## ASSIGNMENT:
Exact repetition of the data is the whole task.

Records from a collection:
■ ■ ■ ■ ■ ■ ■

(** * nest-initializer: the fluent application builder and its scanner

    A shallow embedding of the TypeScript sources
    - [src/core/app-initializer.ts]   (class [AppInitializer]),
    - [src/core/auto-discovery.helper.ts] (function [discoverComponents]),
    - [src/core/config-validator.helper.ts],
    - [src/features/health.controller.ts] (class [HealthController]),
    - the starters and the plugins,
    followed by the properties of the specification that were checked
    against them.

    JavaScript values are modelled by [JsValue]; an exception is a value of
    type [Thrown]; a computation that may throw returns a [Completion].
    Code that talks to the framework (NestFactory, the application handle,
    the logger, the process) is written in the monad [M], which records
    every call in a trace and asks a [Framework] oracle whether the call
    throws. *)

From Stdlib Require Import String Ascii List ZArith Bool Arith Lia.
Import ListNotations.
Local Open Scope string_scope.
Local Open Scope list_scope.

Set Implicit Arguments.
Set Warnings "-register-all".

(* ================================================================== *)
(** ** JavaScript values *)
(* ================================================================== *)

(** A JavaScript number, as far as this program computes with numbers:
    ports, thresholds in megabytes, time-to-live values. *)
Inductive JsNum : Type :=
| Finite (z : Z)
| NaN.

(** A function object.  [fnPrototype] tells whether its [prototype]
    property is truthy: classes and ordinary functions have one, arrow
    functions and bound methods do not. *)
Record FunctionObject : Type := mkFunction {
  fnName : string;
  fnPrototype : bool
}.

(** [Type] of [@nestjs/common]: a class constructor. *)
Definition ClassType : Type := FunctionObject.

Inductive JsValue : Type :=
| JsUndefined
| JsNull
| JsBool (b : bool)
| JsNumber (n : JsNum)
| JsString (s : string)
| JsObject (props : list (string * JsValue))
| JsFunction (f : FunctionObject).

(** An object literal, as the list of its own enumerable properties in
    insertion order. *)
Definition Props : Type := list (string * JsValue).

(** ToBoolean. *)
Definition truthy (v : JsValue) : bool :=
  match v with
  | JsUndefined => false
  | JsNull => false
  | JsBool b => b
  | JsNumber (Finite z) => negb (Z.eqb z 0)
  | JsNumber NaN => false
  | JsString s => negb (String.eqb s "")
  | JsObject _ => true
  | JsFunction _ => true
  end.

(** [{ ...a, ...b }]: the properties of [a], overridden by those of [b];
    keys new in [b] come last. *)
Fixpoint setProp (k : string) (v : JsValue) (o : Props) : Props :=
  match o with
  | [] => [(k, v)]
  | (k', v') :: rest =>
      if String.eqb k k' then (k', v) :: rest else (k', v') :: setProp k v rest
  end.

Definition spread (a b : Props) : Props :=
  fold_left (fun acc kv => setProp (fst kv) (snd kv) acc) b a.

(** What a [throw] carries: an [Error] object (its constructor name, its
    message and its stack), or any other value. *)
Inductive Thrown : Type :=
| ErrorObject (name message stack : string)
| NonError (v : JsValue).

(** The outcome of evaluating a piece of code: it returns or it throws
    (for an [async] function that is awaited: its promise resolves or
    rejects). *)
Inductive Completion (A : Type) : Type :=
| Normal (a : A)
| Throws (e : Thrown).

Arguments Normal {A} a.
Arguments Throws {A} e.

(* ================================================================== *)
(** ** The auto-discovery scanner ([auto-discovery.helper.ts]) *)
(* ================================================================== *)

Module AutoDiscovery.

Record DiscoveredComponents : Type := mkDiscovered {
  providers : list ClassType;
  controllers : list ClassType
}.

(** [type RequireFn = (id: string) => any].  The result is given by the
    enumerable properties a [for ... in] loop visits, in order; a value
    with no enumerable property ([undefined], a number) is the empty
    list. *)
Definition RequireFn : Type := string -> Completion Props.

■ ■ ■ ■ ■ ■ ■

## WORKED SOLUTION:
(** * nest-initializer: the fluent application builder and its scanner

    A shallow embedding of the TypeScript sources
    - [src/core/app-initializer.ts]   (class [AppInitializer]),
    - [src/core/auto-discovery.helper.ts] (function [discoverComponents]),
    - [src/core/config-validator.helper.ts],
    - [src/features/health.controller.ts] (class [HealthController]),
    - the starters and the plugins,
    followed by the properties of the specification that were checked
    against them.

    JavaScript values are modelled by [JsValue]; an exception is a value of
    type [Thrown]; a computation that may throw returns a [Completion].
    Code that talks to the framework (NestFactory, the application handle,
    the logger, the process) is written in the monad [M], which records
    every call in a trace and asks a [Framework] oracle whether the call
    throws. *)

From Stdlib Require Import String Ascii List ZArith Bool Arith Lia.
Import ListNotations.
Local Open Scope string_scope.
Local Open Scope list_scope.

Set Implicit Arguments.
Set Warnings "-register-all".

(* ================================================================== *)
(** ** JavaScript values *)
(* ================================================================== *)

(** A JavaScript number, as far as this program computes with numbers:
    ports, thresholds in megabytes, time-to-live values. *)
Inductive JsNum : Type :=
| Finite (z : Z)
| NaN.

(** A function object.  [fnPrototype] tells whether its [prototype]
    property is truthy: classes and ordinary functions have one, arrow
    functions and bound methods do not. *)
Record FunctionObject : Type := mkFunction {
  fnName : string;
  fnPrototype : bool
}.

(** [Type] of [@nestjs/common]: a class constructor. *)
Definition ClassType : Type := FunctionObject.

Inductive JsValue : Type :=
| JsUndefined
| JsNull
| JsBool (b : bool)
| JsNumber (n : JsNum)
| JsString (s : string)
| JsObject (props : list (string * JsValue))
| JsFunction (f : FunctionObject).

(** An object literal, as the list of its own enumerable properties in
    insertion order. *)
Definition Props : Type := list (string * JsValue).

(** ToBoolean. *)
Definition truthy (v : JsValue) : bool :=
  match v with
  | JsUndefined => false
  | JsNull => false
  | JsBool b => b
  | JsNumber (Finite z) => negb (Z.eqb z 0)
  | JsNumber NaN => false
  | JsString s => negb (String.eqb s "")
  | JsObject _ => true
  | JsFunction _ => true
  end.

(** [{ ...a, ...b }]: the properties of [a], overridden by those of [b];
    keys new in [b] come last. *)
Fixpoint setProp (k : string) (v : JsValue) (o : Props) : Props :=
  match o with
  | [] => [(k, v)]
  | (k', v') :: rest =>
      if String.eqb k k' then (k', v) :: rest else (k', v') :: setProp k v rest
  end.

Definition spread (a b : Props) : Props :=
  fold_left (fun acc kv => setProp (fst kv) (snd kv) acc) b a.

(** What a [throw] carries: an [Error] object (its constructor name, its
    message and its stack), or any other value. *)
Inductive Thrown : Type :=
| ErrorObject (name message stack : string)
| NonError (v : JsValue).

(** The outcome of evaluating a piece of code: it returns or it throws
    (for an [async] function that is awaited: its promise resolves or
    rejects). *)
Inductive Completion (A : Type) : Type :=
| Normal (a : A)
| Throws (e : Thrown).

Arguments Normal {A} a.
Arguments Throws {A} e.

(* ================================================================== *)
(** ** The auto-discovery scanner ([auto-discovery.helper.ts]) *)
(* ================================================================== *)

Module AutoDiscovery.

Record DiscoveredComponents : Type := mkDiscovered {
  providers : list ClassType;
  controllers : list ClassType
}.

(** [type RequireFn = (id: string) => any].  The result is given by the
    enumerable properties a [for ... in] loop visits, in order; a value
    with no enumerable property ([undefined], a number) is the empty
    list. *)
Definition RequireFn : Type := string -> Completion Props.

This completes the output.